Below are records. Copy every line with "eauto" in it.

# # # #

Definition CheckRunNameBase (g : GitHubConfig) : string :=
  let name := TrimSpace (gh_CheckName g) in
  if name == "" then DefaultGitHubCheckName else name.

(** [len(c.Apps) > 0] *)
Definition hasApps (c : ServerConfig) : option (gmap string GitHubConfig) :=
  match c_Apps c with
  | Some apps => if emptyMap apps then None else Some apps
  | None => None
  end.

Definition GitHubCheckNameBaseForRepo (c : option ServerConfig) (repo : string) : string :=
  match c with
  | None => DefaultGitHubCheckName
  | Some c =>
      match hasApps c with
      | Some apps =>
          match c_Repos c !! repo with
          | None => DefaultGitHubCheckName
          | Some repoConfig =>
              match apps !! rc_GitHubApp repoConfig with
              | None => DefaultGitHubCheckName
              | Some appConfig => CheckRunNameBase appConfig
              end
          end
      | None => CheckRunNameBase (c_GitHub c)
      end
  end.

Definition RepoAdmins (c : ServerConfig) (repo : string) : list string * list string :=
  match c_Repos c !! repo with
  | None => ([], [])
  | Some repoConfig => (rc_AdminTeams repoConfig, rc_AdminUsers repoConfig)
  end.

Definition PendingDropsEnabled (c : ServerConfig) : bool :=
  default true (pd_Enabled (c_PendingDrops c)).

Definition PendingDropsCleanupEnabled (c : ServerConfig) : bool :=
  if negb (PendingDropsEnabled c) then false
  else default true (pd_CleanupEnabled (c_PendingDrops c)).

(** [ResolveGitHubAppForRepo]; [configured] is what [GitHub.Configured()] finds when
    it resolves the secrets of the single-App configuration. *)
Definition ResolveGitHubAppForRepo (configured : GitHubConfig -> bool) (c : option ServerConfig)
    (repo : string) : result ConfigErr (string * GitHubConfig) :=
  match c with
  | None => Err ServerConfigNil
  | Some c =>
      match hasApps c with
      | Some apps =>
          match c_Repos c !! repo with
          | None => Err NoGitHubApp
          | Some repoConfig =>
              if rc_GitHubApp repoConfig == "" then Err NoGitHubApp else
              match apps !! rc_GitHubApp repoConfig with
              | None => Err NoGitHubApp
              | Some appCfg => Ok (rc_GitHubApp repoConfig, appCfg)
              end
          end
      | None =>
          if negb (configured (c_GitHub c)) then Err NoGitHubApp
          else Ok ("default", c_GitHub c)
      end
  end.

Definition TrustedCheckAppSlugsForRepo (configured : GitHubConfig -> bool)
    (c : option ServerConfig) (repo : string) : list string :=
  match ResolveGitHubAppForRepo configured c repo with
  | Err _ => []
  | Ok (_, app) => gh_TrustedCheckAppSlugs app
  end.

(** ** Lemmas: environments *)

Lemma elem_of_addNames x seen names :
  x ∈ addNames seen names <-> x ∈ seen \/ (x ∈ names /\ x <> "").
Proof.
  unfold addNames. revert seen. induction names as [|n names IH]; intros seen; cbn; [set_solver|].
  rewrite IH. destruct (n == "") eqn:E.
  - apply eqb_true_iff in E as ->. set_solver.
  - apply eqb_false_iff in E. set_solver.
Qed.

# # # #

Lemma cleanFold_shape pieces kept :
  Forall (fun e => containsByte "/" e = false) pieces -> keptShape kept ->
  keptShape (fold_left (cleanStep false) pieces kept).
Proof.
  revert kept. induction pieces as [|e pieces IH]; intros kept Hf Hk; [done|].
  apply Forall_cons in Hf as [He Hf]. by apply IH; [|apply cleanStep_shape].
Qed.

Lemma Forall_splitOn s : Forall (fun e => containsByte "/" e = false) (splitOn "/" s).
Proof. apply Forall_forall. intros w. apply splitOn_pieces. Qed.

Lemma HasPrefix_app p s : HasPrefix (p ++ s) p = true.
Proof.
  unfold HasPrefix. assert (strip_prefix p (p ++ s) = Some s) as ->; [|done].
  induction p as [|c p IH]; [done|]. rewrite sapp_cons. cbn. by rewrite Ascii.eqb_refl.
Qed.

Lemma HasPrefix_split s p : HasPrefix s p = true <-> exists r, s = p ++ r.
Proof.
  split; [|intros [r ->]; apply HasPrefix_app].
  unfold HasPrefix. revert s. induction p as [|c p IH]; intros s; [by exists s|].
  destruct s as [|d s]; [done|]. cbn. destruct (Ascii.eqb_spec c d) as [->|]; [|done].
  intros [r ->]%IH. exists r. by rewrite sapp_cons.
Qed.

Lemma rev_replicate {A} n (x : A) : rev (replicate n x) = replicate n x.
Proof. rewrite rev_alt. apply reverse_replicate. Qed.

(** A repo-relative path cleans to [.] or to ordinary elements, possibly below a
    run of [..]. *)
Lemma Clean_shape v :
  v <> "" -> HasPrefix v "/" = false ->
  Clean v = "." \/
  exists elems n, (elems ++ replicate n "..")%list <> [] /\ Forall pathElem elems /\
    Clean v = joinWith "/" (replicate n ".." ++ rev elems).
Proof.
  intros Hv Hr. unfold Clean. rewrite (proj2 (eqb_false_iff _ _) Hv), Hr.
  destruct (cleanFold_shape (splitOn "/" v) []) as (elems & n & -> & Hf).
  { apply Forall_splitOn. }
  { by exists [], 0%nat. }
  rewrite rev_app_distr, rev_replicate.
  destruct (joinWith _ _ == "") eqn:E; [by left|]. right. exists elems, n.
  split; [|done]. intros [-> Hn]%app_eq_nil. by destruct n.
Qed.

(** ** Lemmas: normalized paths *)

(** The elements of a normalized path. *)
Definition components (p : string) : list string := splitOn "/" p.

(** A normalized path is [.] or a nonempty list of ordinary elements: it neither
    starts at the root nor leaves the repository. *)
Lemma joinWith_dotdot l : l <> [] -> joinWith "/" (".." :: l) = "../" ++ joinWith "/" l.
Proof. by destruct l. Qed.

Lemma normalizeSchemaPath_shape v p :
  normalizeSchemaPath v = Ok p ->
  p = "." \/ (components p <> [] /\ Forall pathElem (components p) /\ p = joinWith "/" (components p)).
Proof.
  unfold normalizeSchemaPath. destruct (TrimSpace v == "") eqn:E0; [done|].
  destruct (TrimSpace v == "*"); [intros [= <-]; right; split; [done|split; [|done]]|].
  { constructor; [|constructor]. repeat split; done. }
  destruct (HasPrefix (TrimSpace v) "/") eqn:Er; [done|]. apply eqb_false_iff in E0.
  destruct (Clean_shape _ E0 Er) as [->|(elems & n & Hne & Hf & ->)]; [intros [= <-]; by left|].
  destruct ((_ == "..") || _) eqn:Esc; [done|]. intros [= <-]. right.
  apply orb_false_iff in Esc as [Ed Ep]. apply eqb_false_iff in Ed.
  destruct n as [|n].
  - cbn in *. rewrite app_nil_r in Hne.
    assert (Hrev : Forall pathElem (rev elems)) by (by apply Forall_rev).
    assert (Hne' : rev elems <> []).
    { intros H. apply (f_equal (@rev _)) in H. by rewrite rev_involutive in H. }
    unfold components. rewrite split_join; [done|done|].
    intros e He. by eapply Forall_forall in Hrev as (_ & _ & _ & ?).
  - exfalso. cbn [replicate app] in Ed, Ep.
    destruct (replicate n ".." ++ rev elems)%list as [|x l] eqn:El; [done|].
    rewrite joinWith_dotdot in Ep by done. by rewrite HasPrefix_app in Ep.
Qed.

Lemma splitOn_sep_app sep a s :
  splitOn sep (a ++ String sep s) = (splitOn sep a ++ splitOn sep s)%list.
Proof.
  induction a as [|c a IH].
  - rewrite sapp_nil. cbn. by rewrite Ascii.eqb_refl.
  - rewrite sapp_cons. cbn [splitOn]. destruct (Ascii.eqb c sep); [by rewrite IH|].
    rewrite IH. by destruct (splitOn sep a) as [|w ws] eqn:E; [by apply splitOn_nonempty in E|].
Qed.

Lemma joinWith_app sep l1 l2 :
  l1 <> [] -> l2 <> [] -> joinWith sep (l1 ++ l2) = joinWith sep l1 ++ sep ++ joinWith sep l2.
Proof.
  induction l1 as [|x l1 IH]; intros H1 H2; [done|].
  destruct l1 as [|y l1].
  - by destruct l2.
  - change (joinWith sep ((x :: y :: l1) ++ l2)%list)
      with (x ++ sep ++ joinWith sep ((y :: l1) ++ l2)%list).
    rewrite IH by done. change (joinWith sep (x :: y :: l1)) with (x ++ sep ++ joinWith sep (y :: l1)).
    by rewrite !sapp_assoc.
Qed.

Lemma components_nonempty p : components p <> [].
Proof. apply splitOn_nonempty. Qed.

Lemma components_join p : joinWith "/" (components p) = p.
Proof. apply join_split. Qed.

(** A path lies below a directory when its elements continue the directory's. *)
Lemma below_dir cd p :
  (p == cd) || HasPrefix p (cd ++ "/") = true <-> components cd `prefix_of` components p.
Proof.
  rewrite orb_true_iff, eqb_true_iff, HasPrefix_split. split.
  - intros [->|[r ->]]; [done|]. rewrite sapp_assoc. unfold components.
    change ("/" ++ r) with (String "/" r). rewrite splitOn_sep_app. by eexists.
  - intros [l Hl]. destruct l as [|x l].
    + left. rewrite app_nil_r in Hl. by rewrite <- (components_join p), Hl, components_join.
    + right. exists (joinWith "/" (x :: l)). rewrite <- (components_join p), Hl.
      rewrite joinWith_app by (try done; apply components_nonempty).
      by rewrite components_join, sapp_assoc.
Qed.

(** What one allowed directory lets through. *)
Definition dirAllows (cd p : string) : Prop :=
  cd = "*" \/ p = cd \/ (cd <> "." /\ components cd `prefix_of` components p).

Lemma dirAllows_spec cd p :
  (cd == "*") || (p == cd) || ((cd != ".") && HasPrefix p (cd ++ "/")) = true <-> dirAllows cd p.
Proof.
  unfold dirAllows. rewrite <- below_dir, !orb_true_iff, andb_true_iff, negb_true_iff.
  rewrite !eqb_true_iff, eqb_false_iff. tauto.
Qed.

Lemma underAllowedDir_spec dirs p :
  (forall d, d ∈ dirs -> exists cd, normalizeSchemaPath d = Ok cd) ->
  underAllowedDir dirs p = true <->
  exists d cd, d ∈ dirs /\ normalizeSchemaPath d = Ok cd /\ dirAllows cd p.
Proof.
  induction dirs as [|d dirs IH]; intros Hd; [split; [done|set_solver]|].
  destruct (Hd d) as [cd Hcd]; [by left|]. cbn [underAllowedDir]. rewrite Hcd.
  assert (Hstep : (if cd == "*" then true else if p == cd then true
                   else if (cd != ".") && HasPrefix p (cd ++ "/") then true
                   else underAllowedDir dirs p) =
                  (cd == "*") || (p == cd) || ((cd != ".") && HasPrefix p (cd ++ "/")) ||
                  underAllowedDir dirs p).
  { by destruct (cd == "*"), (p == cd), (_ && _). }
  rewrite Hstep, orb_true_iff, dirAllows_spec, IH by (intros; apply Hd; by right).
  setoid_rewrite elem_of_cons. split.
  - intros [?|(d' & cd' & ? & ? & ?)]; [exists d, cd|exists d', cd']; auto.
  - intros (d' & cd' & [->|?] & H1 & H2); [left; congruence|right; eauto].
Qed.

# # # #

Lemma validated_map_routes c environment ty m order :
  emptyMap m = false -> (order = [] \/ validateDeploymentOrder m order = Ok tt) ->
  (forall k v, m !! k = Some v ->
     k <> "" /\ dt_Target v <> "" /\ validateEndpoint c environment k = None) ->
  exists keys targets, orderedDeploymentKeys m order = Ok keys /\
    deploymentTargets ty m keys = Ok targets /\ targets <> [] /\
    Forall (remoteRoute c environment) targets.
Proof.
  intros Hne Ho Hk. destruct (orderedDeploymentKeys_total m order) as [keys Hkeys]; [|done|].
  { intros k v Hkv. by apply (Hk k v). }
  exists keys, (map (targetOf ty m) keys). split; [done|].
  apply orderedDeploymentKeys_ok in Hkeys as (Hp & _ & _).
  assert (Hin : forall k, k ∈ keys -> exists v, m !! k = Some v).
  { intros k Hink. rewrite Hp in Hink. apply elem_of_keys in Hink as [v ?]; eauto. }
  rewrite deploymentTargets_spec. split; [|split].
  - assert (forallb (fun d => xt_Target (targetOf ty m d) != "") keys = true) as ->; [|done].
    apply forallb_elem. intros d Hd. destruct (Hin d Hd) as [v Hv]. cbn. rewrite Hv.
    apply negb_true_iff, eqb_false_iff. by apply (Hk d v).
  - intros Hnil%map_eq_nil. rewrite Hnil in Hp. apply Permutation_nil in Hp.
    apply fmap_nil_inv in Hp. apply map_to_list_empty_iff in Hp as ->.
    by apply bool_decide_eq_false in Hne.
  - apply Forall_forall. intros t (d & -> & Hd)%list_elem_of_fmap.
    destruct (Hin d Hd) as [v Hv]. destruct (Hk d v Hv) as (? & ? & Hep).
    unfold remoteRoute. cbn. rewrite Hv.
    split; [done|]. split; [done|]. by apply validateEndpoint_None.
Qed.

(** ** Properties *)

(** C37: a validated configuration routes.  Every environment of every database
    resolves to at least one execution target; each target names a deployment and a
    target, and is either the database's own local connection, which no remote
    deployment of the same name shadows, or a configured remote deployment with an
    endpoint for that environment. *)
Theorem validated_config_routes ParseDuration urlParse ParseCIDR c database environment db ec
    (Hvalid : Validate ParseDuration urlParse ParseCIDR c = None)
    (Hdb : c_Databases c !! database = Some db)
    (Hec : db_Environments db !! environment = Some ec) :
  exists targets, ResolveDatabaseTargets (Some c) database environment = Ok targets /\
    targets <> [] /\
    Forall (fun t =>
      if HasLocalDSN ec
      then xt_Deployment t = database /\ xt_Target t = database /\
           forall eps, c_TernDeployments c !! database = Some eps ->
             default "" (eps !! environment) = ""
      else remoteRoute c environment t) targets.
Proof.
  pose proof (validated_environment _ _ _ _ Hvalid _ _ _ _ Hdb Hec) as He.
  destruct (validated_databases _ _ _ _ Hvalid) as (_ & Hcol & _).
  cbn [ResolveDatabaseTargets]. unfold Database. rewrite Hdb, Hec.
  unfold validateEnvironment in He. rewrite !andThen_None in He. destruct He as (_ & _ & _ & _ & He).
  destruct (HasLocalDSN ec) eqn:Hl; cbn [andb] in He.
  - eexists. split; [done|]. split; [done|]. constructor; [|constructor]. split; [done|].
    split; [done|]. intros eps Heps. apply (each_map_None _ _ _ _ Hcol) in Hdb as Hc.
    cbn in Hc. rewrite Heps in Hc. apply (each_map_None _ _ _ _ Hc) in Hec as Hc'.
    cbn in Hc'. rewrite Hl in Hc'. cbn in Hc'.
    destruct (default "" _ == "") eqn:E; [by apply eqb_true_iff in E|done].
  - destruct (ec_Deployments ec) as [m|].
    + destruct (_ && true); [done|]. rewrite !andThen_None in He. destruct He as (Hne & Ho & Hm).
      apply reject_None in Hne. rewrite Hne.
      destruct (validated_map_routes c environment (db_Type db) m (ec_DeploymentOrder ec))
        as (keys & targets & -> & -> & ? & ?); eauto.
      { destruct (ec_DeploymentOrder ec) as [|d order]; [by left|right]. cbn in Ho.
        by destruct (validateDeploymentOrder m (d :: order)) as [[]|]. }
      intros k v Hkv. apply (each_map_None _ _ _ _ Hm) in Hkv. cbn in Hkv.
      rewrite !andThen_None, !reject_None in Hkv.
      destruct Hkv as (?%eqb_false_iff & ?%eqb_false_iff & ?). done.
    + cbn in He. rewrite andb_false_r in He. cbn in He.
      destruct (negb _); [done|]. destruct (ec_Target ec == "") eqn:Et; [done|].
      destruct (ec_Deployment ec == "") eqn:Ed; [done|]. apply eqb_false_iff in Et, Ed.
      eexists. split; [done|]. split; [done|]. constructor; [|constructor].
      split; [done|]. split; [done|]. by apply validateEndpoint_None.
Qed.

# # # #

**Response box**
  - intros (d' & cd' & [->|?] & H1 & H2); [left; congruence|right; eauto].
  { intros k Hink. rewrite Hp in Hink. apply elem_of_keys in Hink as [v ?]; eauto. }
        as (keys & targets & -> & -> & ? & ?); eauto.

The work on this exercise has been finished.